- Created by: Richard R. Lee
- Starring: Richard R. Lee
- Country of origin: United States

Production
- Producer: Richard R. Lee
- Running time: 30 minutes per episode

Original release
- Network: syndicated
- Release: 1992 – present

= Sidewalks: Video Nite =

Sidewalks: Video Nite (1992–present) is an American television show featuring music videos. The show is a spin-off from Sidewalks Entertainment.

Sidewalks: Video Nites music format is primarily POP and R&B. The show also airs country, jazz, and hip hop clips.

==Overview==
After fifteen episodes were produced under Sidewalks Entertainment banner, creator and executive producer Richard R. Lee decided to create a spin-off show to handle the number of tapes that were coming from various record labels.
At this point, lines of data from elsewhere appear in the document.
Lemma rows_of_others uid rows :
  Forall (fun row => Prediction.user_id row <> uid) rows ->
  rows_of uid rows = [].
Proof.
  unfold rows_of. induction 1 as [|row rows Hr _ IH]; [reflexivity|].
  cbn [filter]. apply Z.eqb_neq in Hr. now rewrite Hr.
Qed.

Lemma dashboard_rows uid s1 s2 :
  rows_of uid s1 = rows_of uid s2 -> dashboard uid s1 = dashboard uid s2.
Proof. unfold dashboard, rows_of. now intros ->. Qed.

Lemma index_rows user s1 s2 :
  rows_of (User.id user) s1 = rows_of (User.id user) s2 ->
  index (Some user) s1 = index (Some user) s2.
Proof. unfold index, rows_of. now intros ->. Qed.

(** X17.  A user's pages depend on that user's rows only, and requests of
    other users do not touch them: after any sequence of requests to the
    prediction routes none of which comes from [user], the rows the two
    pages select for [user], the dashboard and the overview page are what
    they were before. *)
Theorem other_users_requests_invisible
    (float_of_str : string -> option float)
    (load_model : option (float -> float -> float -> float -> result float))
    (user : User.t) (store : list Prediction.t) (calls : list call) :
  Forall (fun c => caller c <> User.id user) calls ->
  let store' := fold_left (serve float_of_str load_model) calls store in
  rows_of (User.id user) store' = rows_of (User.id user) store /\
  dashboard (User.id user) store' = dashboard (User.id user) store /\
  index (Some user) store' = index (Some user) store.
Proof.
  intros Hc. cbv zeta.
  assert (R : rows_of (User.id user)
                (fold_left (serve float_of_str load_model) calls store)
              = rows_of (User.id user) store).
  { destruct (fold_serve_appends float_of_str load_model calls store)
      as (rows & -> & _ & U).
    rewrite rows_of_app, (rows_of_others (User.id user) rows), app_nil_r;
      [reflexivity|].
    eapply Forall_impl; [|exact U]. cbn. intros row I E.
    apply in_map_iff in I. destruct I as (c & Hcaller & I).
    rewrite Forall_forall in Hc. apply (Hc c I). congruence. }
  split; [exact R|]. split; [apply dashboard_rows, R | apply index_rows, R].
Qed.

Lemma other_users_requests_invisible_witness :
  dashboard 8
    (fold_left (serve float_of_digits (Some (constant_model 0.82)))
       [ApiPredict 7
          (json_body "Surat" (JInt 50) (JInt 10) (JInt 5) (JInt 10000))]
       [example_row "A" "High"])
  = dashboard 8 [example_row "A" "High"].
Proof.
  apply (other_users_requests_invisible float_of_digits
           (Some (constant_model 0.82))
           {| User.id := 8; User.name := "Asha"; User.email := "asha@x.org";
              User.password_hash := "h" |}
           [example_row "A" "High"]
           [ApiPredict 7
              (json_body "Surat" (JInt 50) (JInt 10) (JInt 5) (JInt 10000))]).
  constructor; [discriminate | constructor].
Defined.

(** X18.  The counting loop of the dashboard indexes the tier of a row
    into the three counters, so a row of the user whose tier is none of
    "Low", "Medium" and "High" makes the whole page fail: the dashboard
    raises [KeyError] with the tier of the first such row. *)
Theorem dashboard_key_error
    (current_user_id : Z) (store pre rest : list Prediction.t)
    (bad : Prediction.t) :
  rows_of current_user_id store = (pre ++ bad :: rest)%list ->
  Forall (fun p => valid_tier p = true) pre ->
  valid_tier bad = false ->
  dashboard current_user_id store
  = Raise (KeyError (Prediction.risk_level bad)).
Proof.
  intros R Hv Hb. unfold dashboard. unfold rows_of in R. rewrite R.
  rewrite count_predictions_app.
  destruct (count_predictions_spec pre [] [] Hv)
    as (stats & -> & _); [constructor | constructor | tauto|].
  cbn [bind count_predictions].
  now rewrite (stats_count_invalid bad _ Hb stats).
Qed.

Lemma dashboard_key_error_witness :
  dashboard 1 [example_row "A" "High"; example_row "B" "Severe"]
  = Raise (KeyError "Severe").
Proof.
  apply (dashboard_key_error 1
           [example_row "A" "High"; example_row "B" "Severe"]
           [example_row "A" "High"] [] (example_row "B" "Severe"));
    [reflexivity | repeat constructor | reflexivity].
Defined.

Lemma region_eqb_spec a b : region_eqb a b = true <-> a = b.
Proof.
  destruct a as [x|], b as [y|]; cbn [region_eqb];
    try (split; [discriminate | congruence]); [|tauto].
  rewrite String.eqb_eq. split; congruence.
Qed.

Lemma existsb_region_In x l : existsb (region_eqb x) l = true <-> In x l.
Proof.
  rewrite existsb_exists. split.
  - intros (y & Hy & E). apply region_eqb_spec in E. now subst.
  - intros H. exists x. split; [exact H | now apply region_eqb_spec].
Qed.

Lemma distinct_In x l : In x (distinct l) <-> In x l.
Proof.
  induction l as [|y l IH]; [tauto|]. cbn [distinct].
  destruct (existsb (region_eqb y) l) eqn:E; cbn [In]; rewrite IH.
  - apply existsb_region_In in E. split; [tauto|].
    intros [<-|H]; assumption.
  - tauto.
Qed.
Early in the show's run, the program used Sidewalks personalities, such as Denise Yvonne (now known as Dee Jones), Erin Willis and Mel Menefee. To produce episodes quicker and present more video clips, the host segments were dropped and replaced by generic tags.

Currently, Sidewalks: Video Nite is a regular series on KCRT-TV in Richmond, California and some selected episodes are aired in other parts of the San Francisco Bay Area.

The exact airdates of the premiere edition and episodes until April 2004 are unknown. As of March 16, 2006, 423 episodes were produced.